● Problem to solve
Only one stretch of the data is wanted: the line containing "(λ mask, [reduce_max", the line containing "Definition default_depths_dims : attr_dims", and every line between them, copied exactly.

Items from a dataset

(** X10: when no free cell wins at once for the acting symbol but some
    free cell would win at once for the opponent, findBestMove returns the
    smallest such cell: it blocks. *)
Theorem findBestMove_blocks_a_winning_move
    (b : Board) (botSymbol playerSymbol : ascii) (p : Z) :
  (forall q, In q (getAvailableMoves b) ->
     winner_is (checkWinner (makeMove b q botSymbol)) botSymbol = false) ->
  In p (getAvailableMoves b) ->
  winner_is (checkWinner (makeMove b p playerSymbol)) playerSymbol = true ->
  In (findBestMove b botSymbol playerSymbol) (getAvailableMoves b)
  /\ winner_is (checkWinner (makeMove b (findBestMove b botSymbol playerSymbol) playerSymbol))
       playerSymbol = true
  /\ findBestMove b botSymbol playerSymbol <= p.
Proof.
  intros Hnowin Hp Hw.
  rewrite (findBestMove_past_shortcuts b botSymbol playerSymbol playerSymbol p Hp Hw).
  rewrite (find_none_intro _ _ Hnowin).
  destruct (find_is_Some
              (fun position =>
                 winner_is (checkWinner (makeMove b position playerSymbol)) playerSymbol)
              (getAvailableMoves b) p Hp Hw) as [r Hr].
  rewrite Hr.
  pose proof (find_some _ _ Hr) as [Hin Hwin].
  split; [exact Hin|]. split; [exact Hwin|].
  apply find_first in Hr as (l1 & l2 & Hpos & _ & Hbefore).
  pose proof (getAvailableMoves_ascending b) as Hs. rewrite Hpos in Hs, Hp.
  exact (first_in_ascending l1 l2 r p _ Hs Hbefore Hp Hw).
Qed.

Lemma findBestMove_blocks_a_winning_move_witness :
  findBestMove (B "XX--O----") "O"%char "X"%char = 2
  /\ winner_is (checkWinner (makeMove (B "XX--O----")
                  (findBestMove (B "XX--O----") "O"%char "X"%char) "X"%char)) "X"%char = true.
Proof.
  split; [reflexivity|].
  apply (findBestMove_blocks_a_winning_move (B "XX--O----") "O"%char "X"%char 2).
  - intros q Hq. vm_compute in Hq.
    repeat (destruct Hq as [Hq|Hq]; [subst q; reflexivity|]). destruct Hq.
  - simpl. tauto.
  - reflexivity.
Defined.

End Shortcuts.

Section RoomSteps.
Import Rooms RoomRun RoomInvariants.
Local Open Scope string_scope.

Lemma existsb_eqb_In (u : string) (l : list string) :
  existsb (String.eqb u) l = true <-> In u l.
Proof.
  rewrite existsb_exists. split.
  - intros (x & Hx & He). apply String.eqb_eq in He. congruence.
  - intros H. exists u. split; [exact H|apply String.eqb_refl].
Qed.

Lemma existsb_eqb_snoc (u : string) (l : list string) :
  existsb (String.eqb u) (l ++ [u])%list = true.
Proof. apply existsb_eqb_In, in_or_app. right. left. reflexivity. Qed.

(** X11: joining twice is joining once: a second join by the same user
    changes nothing, whether the first one seated the user, made the user a
    spectator or found the user already in the room. *)
Theorem join_is_idempotent (db : Db) (user : string) :
  join (join db user) user = join db user.
Proof.
  unfold join at 2 3.
  destruct (is_user (player1Id (room db)) user || is_user (player2Id (room db)) user
            || existsb (String.eqb user) (spectators db)) eqn:Hre.
  - unfold join. rewrite Hre. reflexivity.
  - destruct (negb (truthy_text (player2Id (room db))) && String.eqb (status (room db)) "waiting").
    + unfold join. cbn [room player1Id player2Id spectators is_user].
      rewrite String.eqb_refl, orb_true_r. reflexivity.
    + unfold join. cbn [room player1Id player2Id spectators].
      rewrite existsb_eqb_snoc, orb_true_r. reflexivity.
Qed.

(** The run of a list of requests keeps what every request keeps. *)
Lemma room_run_invariant (P : Db -> Prop) :
  (forall db db' req, P db -> step (Some db) req = Some db' -> P db') ->
  forall reqs db db', P db -> run (Some db) reqs = Some db' -> P db'.
Proof.
  intros Hstep reqs. induction reqs as [|req reqs IH]; intros db db' HP.
  - intros [= <-]. exact HP.
  - rewrite room_run_cons. destruct (step (Some db) req) as [d|] eqn:Hs.
    + apply IH. eapply Hstep; eauto.
    + rewrite room_run_deleted. discriminate.
Qed.

Lemma NoDup_snoc (l : list string) (u : string) :
  List.NoDup l -> ~ In u l -> List.NoDup (l ++ [u])%list.
Proof.
  intros Hl Hu. apply List.NoDup_rev in Hl. rewrite <- (List.rev_involutive (l ++ [u])%list).
  apply List.NoDup_rev. rewrite List.rev_app_distr. simpl.
  constructor; [|exact Hl]. rewrite <- List.in_rev. exact Hu.
Qed.

Lemma is_user_false_of_not_spectator (u s : string) (l : list string) :
  existsb (String.eqb u) l = false -> In s l -> String.eqb u s = false.
Proof.
  intros He Hs. apply not_true_iff_false. intros Heq.
  apply String.eqb_eq in Heq. subst s.
  apply existsb_eqb_In in Hs. congruence.
Qed.

Lemma seats_ok_step (db db' : Db) (req : Request) :
  seats_ok db -> step (Some db) req = Some db' -> seats_ok db'.
Proof.
  intros [Hnd Hsp]. destruct req as [user|user|user position cv|user|]; cbn [step].
  - intros [= <-]. unfold join.
    destruct (is_user (player1Id (room db)) user) eqn:H1; cbn [orb]; [split; assumption|].
    destruct (is_user (player2Id (room db)) user) eqn:H2; cbn [orb]; [split; assumption|].
    destruct (existsb (String.eqb user) (spectators db)) eqn:H3; [split; assumption|].
    destruct (_ && _).
    + split; [exact Hnd|]. cbn [room spectators player1Id player2Id is_user].
      intros s Hs. split; [apply Hsp, Hs|].
      eapply is_user_false_of_not_spectator; eauto.
    + split; cbn [room spectators].
      * apply NoDup_snoc; [exact Hnd|]. rewrite <- existsb_eqb_In. congruence.
      * intros s Hs. apply in_app_or in Hs as [Hs|[<-|[]]]; [apply Hsp, Hs|].
        split; assumption.
  - intros [= <-]. unfold spectate.
    destruct (is_user (player1Id (room db)) user) eqn:H1; cbn [orb]; [split; assumption|].
    destruct (is_user (player2Id (room db)) user) eqn:H2; cbn [orb]; [split; assumption|].
    destruct (existsb (String.eqb user) (spectators db)) eqn:H3; [split; assumption|].
    split; cbn [room spectators].
    + apply NoDup_snoc; [exact Hnd|]. rewrite <- existsb_eqb_In. congruence.
    + intros s Hs. apply in_app_or in Hs as [Hs|[<-|[]]]; [apply Hsp, Hs|].
      split; assumption.
  - destruct (Game.move (Some db) user position cv) as [d|e] eqn:Hm;
      intros [= <-]; [|split; assumption].
    destruct (move_accepted_inv _ _ _ _ _ Hm)
      as (role & sym & _ & _ & _ & _ & _ & _ & _ & _ & _ & _ & Hspec).
    assert (Hids : player1Id (room d) = player1Id (room db)
                   /\ player2Id (room d) = player2Id (room db)).
    { revert Hm. unfold Game.move.
      destruct (String.eqb _ _); [discriminate|].
      destruct (String.eqb _ _); [discriminate|].
      destruct (version_conflict _ _); [discriminate|].
      destruct (Game.playerRole _ _); [|discriminate].
      destruct (negb _); [discriminate|].
      destruct (negb _); [discriminate|].
      destruct (GameLogic.truthy _); [|destruct (GameLogic.isDraw _)];
        intros [= <-]; split; reflexivity. }
    destruct Hids as [Hp1 Hp2]. unfold seats_ok. rewrite Hspec, Hp1, Hp2.
    split; assumption.
  - unfold leave.
    destruct (negb (is_user (player1Id (room db)) user)
              && negb (is_user (player2Id (room db)) user)).
    + intros [= <-]. split; cbn [room spectators].
      * apply List.NoDup_filter, Hnd.
      * intros s Hs. apply List.filter_In in Hs as [Hs _]. apply Hsp, Hs.
    + destruct (is_user (player1Id (room db)) user); [discriminate|].
      destruct (String.eqb (status (room db)) "in-progress"); intros [= <-];
        (split; [exact Hnd|]); cbn [room spectators player1Id player2Id is_user];
        intros s Hs; (split; [apply Hsp, Hs|reflexivity]).
  - discriminate.
Qed.

(** X12: after any sequence of requests on a room, no user is recorded
    twice as a spectator and no spectator holds one of the two seats. *)
Theorem spectators_are_distinct_and_unseated (user : string) (reqs : list Request) (db : Db) :
  run (Some (create user)) reqs = Some db ->
  List.NoDup (spectators db)
  /\ forall s, In s (spectators db) ->
       is_user (player1Id (room db)) s = false /\ is_user (player2Id (room db)) s = false.
Proof.
  apply (room_run_invariant seats_ok seats_ok_step).
  split; [constructor|intros s []].
Qed.

Lemma spectators_are_distinct_and_unseated_witness :
  exists db,
    run (Some (create "alice"))
      [ReqJoin "bob"; ReqJoin "carol"; ReqSpectate "carol"; ReqJoin "dave"] = Some db
    /\ List.NoDup (spectators db)
    /\ spectators db = ["carol"; "dave"].
Proof.
  eexists. split; [vm_compute; reflexivity|]. split; [|reflexivity].
  refine (proj1 (spectators_are_distinct_and_unseated "alice"
            [ReqJoin "bob"; ReqJoin "carol"; ReqSpectate "carol"; ReqJoin "dave"] _ _)).
  vm_compute. reflexivity.
Defined.

End RoomSteps.

Section RoomMoves.
Import Rooms RoomRun RoomInvariants.
Local Open Scope string_scope.

Lemma playerRole_cases (r : Room) (user role : string) :
  Game.playerRole r user = Some role ->
  (role = "player1" /\ is_user (player1Id r) user = true)
  \/ (role = "player2" /\ is_user (player1Id r) user = false
      /\ is_user (player2Id r) user = true).
Proof.
  unfold Game.playerRole.
  destruct (is_user (player1Id r) user); [intros [= <-]; left; auto|].
  destruct (is_user (player2Id r) user); [intros [= <-]; right; auto|discriminate].
Qed.
Lemma field_finish_iso3 :
  "Value" ∈ columns m →
  field (columns m ++ ["iso3"]) "iso3" (finish' m r) = iso3_of convert m r.
Proof.
  intros HV. unfold finish.
  rewrite <- (set_columns_old (columns m ++ ["iso3"]) "Value") at 1 by set_solver.
  rewrite field_set_field_ne; [|apply length_with_iso3|done|set_solver].
  unfold with_iso3. rewrite <- (set_columns_new (columns m) "iso3") by done.
  by apply field_set_field_eq.
Qed.

Lemma field_finish_other key :
  "Value" ∈ columns m → key ∈ columns m → key ≠ "Value" →
  field (columns m ++ ["iso3"]) key (finish' m r) = field (columns m) key r.
Proof.
  intros HV Hkey Hne. unfold finish.
  rewrite <- (set_columns_old (columns m ++ ["iso3"]) "Value") at 1 by set_solver.
  rewrite field_set_field_ne; [|apply length_with_iso3|done|set_solver].
  unfold with_iso3. rewrite <- (set_columns_new (columns m) "iso3") by done.
  apply field_set_field_ne; [done| |done]. intros <-. done.
Qed.

End finished.



Lemma elem_of_kept_rows m r :
  r ∈ kept_rows' m ↔ r ∈ rows m ∧ ¬ is_aggregate m r ∧ ¬ is_na (iso3_of convert m r).
Proof. unfold kept_rows. rewrite !list_elem_of_filter. tauto. Qed.


Lemma elem_of_country_frame m r' :
  r' ∈ rows (country_frame' m) ↔ ∃ r, r' = finish' m r ∧ r ∈ kept_rows' m.
Proof. unfold country_frame. simpl. apply list_elem_of_fmap. Qed.




Lemma reshaped_row_length df m r :
  rectangular df → reshaped df m → r ∈ rows m → length r = length (columns m).
Proof.
  intros Hrect Hm Hr. pose proof (reshaped_rectangular _ _ Hrect Hm) as H.
  unfold rectangular in H. rewrite Forall_forall in H. by apply H.
Qed.



Lemma filter_all {A} (P : A → Prop) `{∀ a, Decision (P a)} (l : list A) :
  Forall P l → filter P l = l.
Proof.
  induction 1 as [|a l Ha Hl IH]; [done|].
  rewrite filter_cons, decide_True by done. by rewrite IH.
Qed.

Lemma length_period_columns df :
  NoDup (columns df) → "Country" ∈ columns df →
  length (period_columns df) = length (columns df) - 1.
Proof.
  unfold period_columns. induction (columns df) as [|label cols IH].
  - by intros _ ?%elem_of_nil.
  - intros [Hnotin Hnodup]%NoDup_cons Hin. rewrite filter_cons.
    destruct (decide (label = "Country")) as [->|Hne].
    + rewrite decide_False by (intros H; by apply H).
      rewrite filter_all; [simpl; lia|].
      apply Forall_forall. by intros label Hl ->.
    + rewrite decide_True by done. apply elem_of_cons in Hin as [Hin|Hin]; [done|].
      simpl. rewrite IH by done.
      apply list_elem_of_lookup in Hin as [i Hi]. apply lookup_lt_Some in Hi. lia.
Qed.
(** The functions of [psgnets.ops] that the head calls and that are not
    part of [decoding.py]: [Dims.get_attr] and [Dims.get_attr_dims] of
    the layout, [utils.preproc_segment_ids], and
    [render_nodes_with_segment_ids], [propagate_index_map],
    [resolve_depth_order] and [render_attrs_from_segment_weights] of
    [rendering]. Index masks and weights have the axes [B,T,H*W,N]. *)
Variable get_attr : DimensionDict → gmap string nodes_t → string → outcome nodes_t.
Variable get_attr_dims :
  DimensionDict → nodes_t → string → list (Z * Z) → Z → bool → outcome nodes_t.
Variable preproc_segment_ids :
  list (list (list (list Z))) → nat → list (list (list (list Z))).
Variable render_nodes_with_segment_ids :
  nodes_t → list (list (list (list Z))) → list (list field).
Variable propagate_index_map :
  list (list (list (list Z))) → list (list field) → nodes_t → gmap string R
  → list (list field) * nodes_t.
Variable resolve_depth_order :
  nodes_t → nodes_t → nodes_t → gmap string R → nodes_t.
Variable render_attrs_from_segment_weights :
  nodes_t → nodes_t → list (Z * Z) → list (list field).

(** [Dims[k] = r] on the layout of the caller
    ([DimensionDict.__setitem__], not part of [decoding.py]). The head
    assigns to 'pred_depths' a range inside the range of the attribute
    that it has just read, by default 'pred_depths' itself; what the
    layout does with a name that it has, or with a range that shares
    columns with another, is left open here. *)
Variable setitem : DimensionDict → string → range → outcome DimensionDict.

(** Lines 269-270: the layout registers the depth columns in use.
<<
  ddims = Dims[depths_dims[0]]
  Dims['pred_depths'] = [ddims[0] + depths_dims[1][0][0], ddims[0] + depths_dims[1][0][1]]
>>
    [depths_dims[1][0]] of an empty list of sub-ranges is an
    [IndexError]. *)
Definition register_pred_depths (Dims : DimensionDict)
    (depths_dims : attr_dims) : outcome DimensionDict :=
  ddims ← getitem Dims depths_dims.1;
  match depths_dims.2 with
  | [] => Raise IndexError
  | (a, b) :: _ => setitem Dims "pred_depths" (ddims.1 + a, ddims.1 + b)%Z
  end.

(** Lines 279-286, one attribute; [tf.stop_gradient] leaves the values
    as they are. *)
Definition render_attribute (Dims : DimensionDict) (nodes depth_weights : nodes_t)
    (item : string * attr_spec) : outcome (string * list (list field)) :=
  let ds := match item.2.1 with
            | inl n => [(0, Z.of_nat n)%Z]
            | inr ds => ds
            end in
  nodes_attr ← get_attr_dims Dims nodes item.1 ds (-1)%Z false;
  let rend := render_attrs_from_segment_weights depth_weights nodes_attr ds in
  let postproc := match item.2.2 with
                  | Some func => func
                  | None => λ t, t
                  end in
  Ok (item.1, postproc rend).

(** Lines 234-288. The layout is changed in place; it is returned next
    to the images. *)
Definition future_attribute_decoder
    (nodes : gmap string nodes_t) (segment_ids : list (list (list (list Z))))
    (Dims : DimensionDict) (flows_dims : attr_dims) (key_pos : Z)
    (back_flows_dims : option attr_dims) (depths_dims : attr_dims)
    (attribute_dims_to_decode : list (string * attr_spec))
    (kwargs : gmap string R) : outcome (future_images * DimensionDict) :=
  nodes_valid ← get_attr Dims nodes "valid";
  match nodes !! "vector" with
  | None => Raise KeyError
  | Some nodes =>
      let N := nth 2 (shape nodes) 0%nat in
      _ ← assert (bool_decide (ndims Dims = Z.of_nat (nth 3 (shape nodes) 0%nat)));
      (* produce the flows map *)
      flows ← node_flows get_attr_dims Dims nodes flows_dims key_pos
                back_flows_dims;
      let segment_ids := preproc_segment_ids segment_ids N in
      let fwd_flows := render_nodes_with_segment_ids flows.1 segment_ids in
      let bck_flows := render_nodes_with_segment_ids flows.2 segment_ids in
      (* combine flows *)
      let flows := combine_flows fwd_flows bck_flows in
      (* propagate the index map *)
      let maps := propagate_index_map segment_ids flows nodes_valid kwargs in
      (* resolve the depth ordering *)
      nodes_depths ←
        get_attr_dims Dims nodes depths_dims.1 depths_dims.2 (-1)%Z false;
      Dims ← register_pred_depths Dims depths_dims;
      _ ← assert (bool_decide
                    (shape nodes_depths
                     = take 3 (shape nodes) ++ [1%nat]));
      let depth_weights :=
        resolve_depth_order maps.2 nodes_depths nodes_valid kwargs in
      (* render *)
      rends ← mapM (render_attribute Dims nodes depth_weights)
                attribute_dims_to_decode;
      Ok ({| valid_pixels :=
               fmap (M := list) (fmap (M := list) (fmap (M := list)
                 (λ mask, [reduce_max mask]))) maps.2;
             contested_pixels := maps.1;
             rendered := rends |}, Dims)
  end.

End Head.

(** The default [depths_dims=('pred_depths', [[0,1]])]. *)
Definition default_depths_dims : attr_dims := ("pred_depths", [(0, 1)%Z]).

End Future.

(** ** [spatial_attribute_decoder] *)

Module Spatial.

Import Tensor Layout.
Open Scope R_scope.

(** [method], and [n_coeffs_per_dim] (line 195). *)
Inductive method := constant | linear | quadratic.

Definition n_coeffs_per_dim (m : method) : nat :=
  match m with constant => 0 | linear => 2 | quadratic => 5 end.

(** An entry [[n, func]] of [attribute_dims_to_decode]: the number of
    decoded dimensions and the post-processing function. *)
Abbreviation pred_dims := (nat * (flat → flat))%type.

(** [tf.nn.l2_normalize(n, axis=-1)], with TensorFlow's [epsilon]. *)
Definition l2_normalize (x : flat) : flat :=
  scale (/ sqrt (Rmax (sum (mul x x)) (1 / 10 ^ 12))) x.

(** [tf.clip_by_value]. *)
Definition clip_by_value (lo hi : R) (x : flat) : flat :=
  (λ v, Rmax lo (Rmin v hi)) <$> x.

(** [DEFAULT_PRED_DIMS] (lines 24-28); [preproc_hsv] belongs to the
    preprocessing module and is left open. *)
Definition pred_depths_postproc (z : flat) : flat := (λ v, Rmin v (-0.1)) <$> z.

Definition DEFAULT_PRED_DIMS (preproc_hsv : flat → flat)
  : list (string * pred_dims) :=
  [ ("pred_depths", (1%nat, pred_depths_postproc));
    ("pred_images", (3%nat, λ im, clip_by_value (-100) 100 (preproc_hsv im)));
    ("pred_normals", (3%nat, l2_normalize)) ].

(** Lines 197-203: the layout of the predictions inside the latent vector
    of width [D].
<<
    predDims = DimensionDict(D)
    dims_used=0
    for attr, dims in attribute_dims_to_decode.items():
        newdims = predDims.parse_dims(dims, start=dims_used, multiplier=(1+n_coeffs_per_dim), allow_expansion=False)
        predDims[attr] = newdims
        dims_used += newdims[1] - newdims[0]
    predDims[lat_key+'_remainder'] = [dims_used, predDims.ndims]
>>
    One turn of the loop, from the layout and [dims_used] before it: *)
Definition assign_pred_dims (m : method) (acc : DimensionDict * Z)
    (item : string * pred_dims) : outcome (DimensionDict * Z) :=
  let newdims :=
    parse_dims (Z.of_nat item.2.1) acc.2 (1 + Z.of_nat (n_coeffs_per_dim m)) in
  predDims ← insert acc.1 item.1 newdims;
  Ok (predDims, (acc.2 + (newdims.2 - newdims.1))%Z).

(** The loop over the attributes in their order. *)
Fixpoint assign_all (m : method) (acc : DimensionDict * Z)
    (attribute_dims_to_decode : list (string * pred_dims))
  : outcome (DimensionDict * Z) :=
  match attribute_dims_to_decode with
  | [] => Ok acc
  | item :: items =>
      acc ← assign_pred_dims m acc item;
      assign_all m acc items
  end.

Definition build_pred_dims (D : Z) (attribute_dims_to_decode : list (string * pred_dims))
    (m : method) (lat_key : string) : outcome DimensionDict :=
  acc ← assign_all m (empty D, 0%Z) attribute_dims_to_decode;
  insert acc.1 (lat_key +:+ "_remainder") (acc.2, ndims acc.1).

(** The columns that the loop has given out: [dims_used] at its end. *)
Definition columns_used (m : method)
    (attribute_dims_to_decode : list (string * pred_dims)) : Z :=
  foldr (λ item acc,
           (Z.of_nat item.2.1 * (1 + Z.of_nat (n_coeffs_per_dim m)) + acc)%Z)
        0%Z attribute_dims_to_decode.

(** Modelled from the spec: [DimensionDict.get_tensor_from_attrs(tensor,
    attr, postproc=False)], not part of [decoding.py]: the columns
    [[dstart, dend)] of the last axis that the layout gives to [attr]. *)
Definition get_tensor_from_attrs (Dims : DimensionDict) (row : flat)
    (attr : string) : outcome flat :=
  r ← getitem Dims attr;
  Ok (Py.slice (Some r.1) (Some r.2) row).

(** [tf.split(x, m, axis=-1)]: [m] consecutive parts of equal width. *)
Fixpoint parts (width m : nat) (x : flat) : list flat :=
  match m with
  | O => []
  | S m' => take width x :: parts width m' (drop width x)
  end.

Definition split (m : nat) (x : flat) : outcome (list flat) :=
  if bool_decide (length x `mod` m = 0)%nat
  then Ok (parts (length x / m) m x)
  else Raise ValueError.

(** [tf.add_n]. *)
Definition add_n (ts : list flat) : flat :=
  match ts with
  | [] => []
  | t :: ts' => foldl add t ts'
  end.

● Answer to this problem
                 (λ mask, [reduce_max mask]))) maps.2;
             contested_pixels := maps.1;
             rendered := rends |}, Dims)
  end.

End Head.

(** The default [depths_dims=('pred_depths', [[0,1]])]. *)
Definition default_depths_dims : attr_dims := ("pred_depths", [(0, 1)%Z]).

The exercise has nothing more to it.